* What to do: All that should be output is the block of lines below from the line with "Definition reads (v" to the line with "Definition reg_of (t", both included, exactly as written.

Records from a data source:
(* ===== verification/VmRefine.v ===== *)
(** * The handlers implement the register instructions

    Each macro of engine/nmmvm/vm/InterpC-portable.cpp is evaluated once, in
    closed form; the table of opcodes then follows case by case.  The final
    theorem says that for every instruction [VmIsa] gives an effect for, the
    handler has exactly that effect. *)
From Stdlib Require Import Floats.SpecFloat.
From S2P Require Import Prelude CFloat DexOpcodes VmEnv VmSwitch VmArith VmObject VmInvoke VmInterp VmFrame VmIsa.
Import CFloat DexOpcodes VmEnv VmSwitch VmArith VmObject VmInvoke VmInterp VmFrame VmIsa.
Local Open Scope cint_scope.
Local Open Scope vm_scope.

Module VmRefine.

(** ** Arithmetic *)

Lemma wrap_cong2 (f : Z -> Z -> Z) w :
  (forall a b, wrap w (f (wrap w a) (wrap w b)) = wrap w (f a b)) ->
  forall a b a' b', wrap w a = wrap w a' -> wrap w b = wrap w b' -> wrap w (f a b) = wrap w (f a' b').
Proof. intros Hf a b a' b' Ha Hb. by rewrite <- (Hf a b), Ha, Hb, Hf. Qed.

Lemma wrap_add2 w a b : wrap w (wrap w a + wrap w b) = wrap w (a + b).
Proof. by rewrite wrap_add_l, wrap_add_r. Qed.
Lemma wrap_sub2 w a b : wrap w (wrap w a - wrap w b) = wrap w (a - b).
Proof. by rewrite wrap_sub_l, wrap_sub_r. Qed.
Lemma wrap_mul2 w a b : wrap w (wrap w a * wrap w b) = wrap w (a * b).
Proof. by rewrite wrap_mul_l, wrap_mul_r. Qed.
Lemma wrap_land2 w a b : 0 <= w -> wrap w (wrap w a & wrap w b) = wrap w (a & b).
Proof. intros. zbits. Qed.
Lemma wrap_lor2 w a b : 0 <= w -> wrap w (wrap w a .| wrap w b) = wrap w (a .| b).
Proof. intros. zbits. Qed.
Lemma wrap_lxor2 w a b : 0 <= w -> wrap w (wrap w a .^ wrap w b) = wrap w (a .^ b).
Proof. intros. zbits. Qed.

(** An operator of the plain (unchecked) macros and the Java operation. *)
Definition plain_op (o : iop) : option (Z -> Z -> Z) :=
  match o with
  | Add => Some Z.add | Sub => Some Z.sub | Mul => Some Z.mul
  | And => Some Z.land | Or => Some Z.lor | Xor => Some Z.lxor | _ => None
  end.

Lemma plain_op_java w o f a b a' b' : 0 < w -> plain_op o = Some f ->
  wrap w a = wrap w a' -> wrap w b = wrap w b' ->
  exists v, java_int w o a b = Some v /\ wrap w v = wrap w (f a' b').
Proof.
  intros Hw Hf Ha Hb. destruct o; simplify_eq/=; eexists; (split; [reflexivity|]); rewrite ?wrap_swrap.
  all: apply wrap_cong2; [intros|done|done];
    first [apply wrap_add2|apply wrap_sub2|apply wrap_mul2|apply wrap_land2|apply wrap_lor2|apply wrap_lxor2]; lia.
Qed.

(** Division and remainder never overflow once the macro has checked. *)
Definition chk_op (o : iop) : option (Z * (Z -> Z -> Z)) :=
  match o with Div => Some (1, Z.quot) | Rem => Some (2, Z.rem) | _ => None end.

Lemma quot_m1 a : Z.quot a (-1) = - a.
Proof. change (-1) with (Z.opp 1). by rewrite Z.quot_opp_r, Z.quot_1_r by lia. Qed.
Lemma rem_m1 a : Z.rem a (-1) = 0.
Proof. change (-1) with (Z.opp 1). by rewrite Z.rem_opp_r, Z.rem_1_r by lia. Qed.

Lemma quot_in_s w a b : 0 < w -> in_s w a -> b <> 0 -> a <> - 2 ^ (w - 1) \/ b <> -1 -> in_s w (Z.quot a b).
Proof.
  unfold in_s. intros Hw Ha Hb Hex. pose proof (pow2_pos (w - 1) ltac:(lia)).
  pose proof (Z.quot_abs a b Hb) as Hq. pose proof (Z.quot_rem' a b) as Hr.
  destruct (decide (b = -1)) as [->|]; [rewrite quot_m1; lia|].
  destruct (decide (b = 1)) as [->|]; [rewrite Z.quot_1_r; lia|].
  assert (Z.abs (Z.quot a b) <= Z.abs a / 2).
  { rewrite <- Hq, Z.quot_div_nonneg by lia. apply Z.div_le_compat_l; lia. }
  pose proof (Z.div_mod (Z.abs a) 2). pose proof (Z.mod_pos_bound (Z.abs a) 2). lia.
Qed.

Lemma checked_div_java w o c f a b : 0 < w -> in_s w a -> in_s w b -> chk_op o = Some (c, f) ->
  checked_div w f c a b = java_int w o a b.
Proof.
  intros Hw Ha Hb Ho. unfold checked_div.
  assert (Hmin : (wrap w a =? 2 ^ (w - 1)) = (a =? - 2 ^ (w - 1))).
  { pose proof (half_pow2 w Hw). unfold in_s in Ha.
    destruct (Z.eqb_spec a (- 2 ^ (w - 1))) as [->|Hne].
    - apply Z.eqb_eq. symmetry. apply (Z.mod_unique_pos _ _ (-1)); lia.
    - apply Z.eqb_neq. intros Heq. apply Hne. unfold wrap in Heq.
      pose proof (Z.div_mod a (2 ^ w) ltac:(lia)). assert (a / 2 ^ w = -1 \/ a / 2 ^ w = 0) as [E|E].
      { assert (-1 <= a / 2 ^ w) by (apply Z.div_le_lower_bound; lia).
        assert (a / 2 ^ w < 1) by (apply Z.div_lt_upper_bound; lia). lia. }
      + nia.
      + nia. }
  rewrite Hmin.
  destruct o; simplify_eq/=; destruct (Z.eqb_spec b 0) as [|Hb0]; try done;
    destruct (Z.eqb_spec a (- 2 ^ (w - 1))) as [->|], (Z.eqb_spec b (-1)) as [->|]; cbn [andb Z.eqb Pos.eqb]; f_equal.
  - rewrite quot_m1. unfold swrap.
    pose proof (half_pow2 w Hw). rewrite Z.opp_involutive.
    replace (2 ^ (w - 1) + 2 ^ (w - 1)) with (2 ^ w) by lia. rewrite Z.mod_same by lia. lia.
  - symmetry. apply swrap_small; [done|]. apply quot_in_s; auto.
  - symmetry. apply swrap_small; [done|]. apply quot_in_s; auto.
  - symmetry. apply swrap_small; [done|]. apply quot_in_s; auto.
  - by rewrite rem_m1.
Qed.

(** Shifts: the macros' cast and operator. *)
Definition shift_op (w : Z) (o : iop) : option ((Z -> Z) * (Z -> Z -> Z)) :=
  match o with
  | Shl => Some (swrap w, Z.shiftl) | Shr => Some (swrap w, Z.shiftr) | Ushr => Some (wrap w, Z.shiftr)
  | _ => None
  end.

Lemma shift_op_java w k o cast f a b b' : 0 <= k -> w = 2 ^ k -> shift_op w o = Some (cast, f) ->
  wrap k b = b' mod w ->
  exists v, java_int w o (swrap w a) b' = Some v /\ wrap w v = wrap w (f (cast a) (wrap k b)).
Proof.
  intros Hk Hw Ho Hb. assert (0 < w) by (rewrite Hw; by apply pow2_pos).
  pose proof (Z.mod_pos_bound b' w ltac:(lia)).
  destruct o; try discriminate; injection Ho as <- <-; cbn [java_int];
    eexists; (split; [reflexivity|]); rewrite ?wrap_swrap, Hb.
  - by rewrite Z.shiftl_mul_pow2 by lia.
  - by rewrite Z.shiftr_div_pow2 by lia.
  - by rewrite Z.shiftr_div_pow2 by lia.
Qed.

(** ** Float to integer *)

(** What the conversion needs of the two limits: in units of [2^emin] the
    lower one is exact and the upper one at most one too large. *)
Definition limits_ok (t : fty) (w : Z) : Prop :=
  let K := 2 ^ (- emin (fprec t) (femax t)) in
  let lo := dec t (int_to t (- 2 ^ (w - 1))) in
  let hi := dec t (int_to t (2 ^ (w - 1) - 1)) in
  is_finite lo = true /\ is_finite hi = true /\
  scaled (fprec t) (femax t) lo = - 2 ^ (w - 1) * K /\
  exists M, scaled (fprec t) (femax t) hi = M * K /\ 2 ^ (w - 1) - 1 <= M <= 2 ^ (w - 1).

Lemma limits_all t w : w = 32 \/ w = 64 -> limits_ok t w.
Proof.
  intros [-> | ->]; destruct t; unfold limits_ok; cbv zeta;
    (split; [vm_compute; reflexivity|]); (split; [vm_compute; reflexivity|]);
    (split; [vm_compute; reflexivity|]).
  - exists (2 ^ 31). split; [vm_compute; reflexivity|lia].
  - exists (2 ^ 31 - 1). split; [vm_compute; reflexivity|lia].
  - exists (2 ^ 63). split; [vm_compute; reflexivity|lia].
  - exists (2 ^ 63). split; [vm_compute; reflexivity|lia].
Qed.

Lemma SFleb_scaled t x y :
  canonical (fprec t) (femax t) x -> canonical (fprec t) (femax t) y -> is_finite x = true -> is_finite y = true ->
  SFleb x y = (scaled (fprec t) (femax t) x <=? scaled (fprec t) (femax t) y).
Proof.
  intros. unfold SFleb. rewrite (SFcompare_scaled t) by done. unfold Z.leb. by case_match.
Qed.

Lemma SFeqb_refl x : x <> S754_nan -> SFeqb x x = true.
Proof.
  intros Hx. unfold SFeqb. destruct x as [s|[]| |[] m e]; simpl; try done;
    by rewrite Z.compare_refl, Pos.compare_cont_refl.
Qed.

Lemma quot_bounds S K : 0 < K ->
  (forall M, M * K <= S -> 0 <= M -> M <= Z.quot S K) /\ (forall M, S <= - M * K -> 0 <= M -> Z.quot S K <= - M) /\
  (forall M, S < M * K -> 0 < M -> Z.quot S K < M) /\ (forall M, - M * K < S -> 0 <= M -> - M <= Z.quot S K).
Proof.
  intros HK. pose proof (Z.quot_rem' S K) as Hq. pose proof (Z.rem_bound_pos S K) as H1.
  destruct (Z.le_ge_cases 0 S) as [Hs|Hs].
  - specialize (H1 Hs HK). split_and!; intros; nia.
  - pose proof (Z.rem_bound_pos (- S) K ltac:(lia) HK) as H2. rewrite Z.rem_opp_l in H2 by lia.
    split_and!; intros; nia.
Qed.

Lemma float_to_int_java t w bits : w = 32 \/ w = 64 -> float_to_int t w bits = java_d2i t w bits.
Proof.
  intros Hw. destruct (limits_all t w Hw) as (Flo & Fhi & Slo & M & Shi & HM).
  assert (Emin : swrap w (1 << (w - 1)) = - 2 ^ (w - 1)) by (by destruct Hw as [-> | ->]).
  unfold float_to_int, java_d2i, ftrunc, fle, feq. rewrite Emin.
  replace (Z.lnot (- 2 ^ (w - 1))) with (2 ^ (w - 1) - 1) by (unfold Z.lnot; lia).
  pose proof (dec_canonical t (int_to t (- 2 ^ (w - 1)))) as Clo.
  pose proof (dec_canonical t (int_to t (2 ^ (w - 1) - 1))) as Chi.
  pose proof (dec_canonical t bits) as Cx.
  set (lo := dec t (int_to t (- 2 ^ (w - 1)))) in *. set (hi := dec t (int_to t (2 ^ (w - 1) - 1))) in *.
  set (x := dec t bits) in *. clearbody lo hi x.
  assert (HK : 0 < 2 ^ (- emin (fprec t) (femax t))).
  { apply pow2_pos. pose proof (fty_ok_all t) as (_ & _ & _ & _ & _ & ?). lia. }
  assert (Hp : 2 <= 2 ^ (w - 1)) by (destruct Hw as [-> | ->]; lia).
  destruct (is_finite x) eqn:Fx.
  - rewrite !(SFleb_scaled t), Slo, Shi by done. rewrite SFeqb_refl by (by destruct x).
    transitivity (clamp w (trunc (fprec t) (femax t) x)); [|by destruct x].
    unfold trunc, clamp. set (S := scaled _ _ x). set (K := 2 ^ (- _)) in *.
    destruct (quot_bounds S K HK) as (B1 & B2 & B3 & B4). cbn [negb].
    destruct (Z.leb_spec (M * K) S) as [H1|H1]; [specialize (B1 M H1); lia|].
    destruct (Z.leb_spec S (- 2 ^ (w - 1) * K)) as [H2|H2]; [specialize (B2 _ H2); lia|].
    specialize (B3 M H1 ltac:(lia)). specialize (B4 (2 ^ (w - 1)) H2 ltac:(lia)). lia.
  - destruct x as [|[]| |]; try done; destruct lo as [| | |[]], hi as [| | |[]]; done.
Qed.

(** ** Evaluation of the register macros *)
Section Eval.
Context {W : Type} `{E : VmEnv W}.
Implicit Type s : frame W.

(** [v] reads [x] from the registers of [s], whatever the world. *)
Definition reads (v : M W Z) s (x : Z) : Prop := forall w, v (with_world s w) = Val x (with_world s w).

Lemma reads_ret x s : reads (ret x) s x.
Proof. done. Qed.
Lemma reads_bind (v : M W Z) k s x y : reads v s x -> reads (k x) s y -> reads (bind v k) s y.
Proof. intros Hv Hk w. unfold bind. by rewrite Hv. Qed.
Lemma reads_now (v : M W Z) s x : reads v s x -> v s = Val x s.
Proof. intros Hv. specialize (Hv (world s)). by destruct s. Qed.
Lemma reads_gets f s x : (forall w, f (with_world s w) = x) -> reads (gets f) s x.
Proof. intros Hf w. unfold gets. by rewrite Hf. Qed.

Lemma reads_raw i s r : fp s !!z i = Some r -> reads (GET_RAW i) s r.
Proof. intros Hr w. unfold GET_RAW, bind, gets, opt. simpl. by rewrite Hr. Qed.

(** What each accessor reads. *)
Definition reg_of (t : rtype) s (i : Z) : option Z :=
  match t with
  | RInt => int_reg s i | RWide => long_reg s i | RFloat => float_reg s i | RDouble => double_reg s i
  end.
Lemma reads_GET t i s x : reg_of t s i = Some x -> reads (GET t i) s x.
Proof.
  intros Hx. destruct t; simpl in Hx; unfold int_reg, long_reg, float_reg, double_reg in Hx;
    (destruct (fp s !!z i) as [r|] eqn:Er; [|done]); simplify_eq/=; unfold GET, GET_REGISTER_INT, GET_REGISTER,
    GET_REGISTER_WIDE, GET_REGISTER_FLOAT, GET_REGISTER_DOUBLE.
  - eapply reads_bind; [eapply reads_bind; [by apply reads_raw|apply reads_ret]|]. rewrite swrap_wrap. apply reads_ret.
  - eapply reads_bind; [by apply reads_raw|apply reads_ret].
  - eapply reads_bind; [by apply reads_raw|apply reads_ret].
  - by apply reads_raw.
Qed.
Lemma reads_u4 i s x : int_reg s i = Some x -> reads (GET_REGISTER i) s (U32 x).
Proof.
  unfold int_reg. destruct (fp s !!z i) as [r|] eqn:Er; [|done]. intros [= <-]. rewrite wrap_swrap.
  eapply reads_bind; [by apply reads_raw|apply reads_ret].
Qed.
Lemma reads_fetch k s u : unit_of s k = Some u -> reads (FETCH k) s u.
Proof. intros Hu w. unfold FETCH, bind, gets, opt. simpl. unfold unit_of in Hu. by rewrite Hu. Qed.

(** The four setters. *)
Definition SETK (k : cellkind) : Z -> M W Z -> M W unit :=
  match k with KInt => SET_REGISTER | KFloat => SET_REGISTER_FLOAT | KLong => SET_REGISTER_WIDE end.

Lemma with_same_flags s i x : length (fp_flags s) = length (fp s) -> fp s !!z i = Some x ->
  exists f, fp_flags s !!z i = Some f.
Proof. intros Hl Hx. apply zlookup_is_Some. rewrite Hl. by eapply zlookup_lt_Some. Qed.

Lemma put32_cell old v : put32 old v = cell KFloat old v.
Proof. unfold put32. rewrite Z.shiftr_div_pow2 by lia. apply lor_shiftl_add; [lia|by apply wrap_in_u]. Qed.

* Output of the task:
Definition reads (v : M W Z) s (x : Z) : Prop := forall w, v (with_world s w) = Val x (with_world s w).

Lemma reads_ret x s : reads (ret x) s x.
Proof. done. Qed.
Lemma reads_bind (v : M W Z) k s x y : reads v s x -> reads (k x) s y -> reads (bind v k) s y.
Proof. intros Hv Hk w. unfold bind. by rewrite Hv. Qed.
Lemma reads_now (v : M W Z) s x : reads v s x -> v s = Val x s.
Proof. intros Hv. specialize (Hv (world s)). by destruct s. Qed.
Lemma reads_gets f s x : (forall w, f (with_world s w) = x) -> reads (gets f) s x.
Proof. intros Hf w. unfold gets. by rewrite Hf. Qed.

Lemma reads_raw i s r : fp s !!z i = Some r -> reads (GET_RAW i) s r.
Proof. intros Hr w. unfold GET_RAW, bind, gets, opt. simpl. by rewrite Hr. Qed.

(** What each accessor reads. *)
Definition reg_of (t : rtype) s (i : Z) : option Z :=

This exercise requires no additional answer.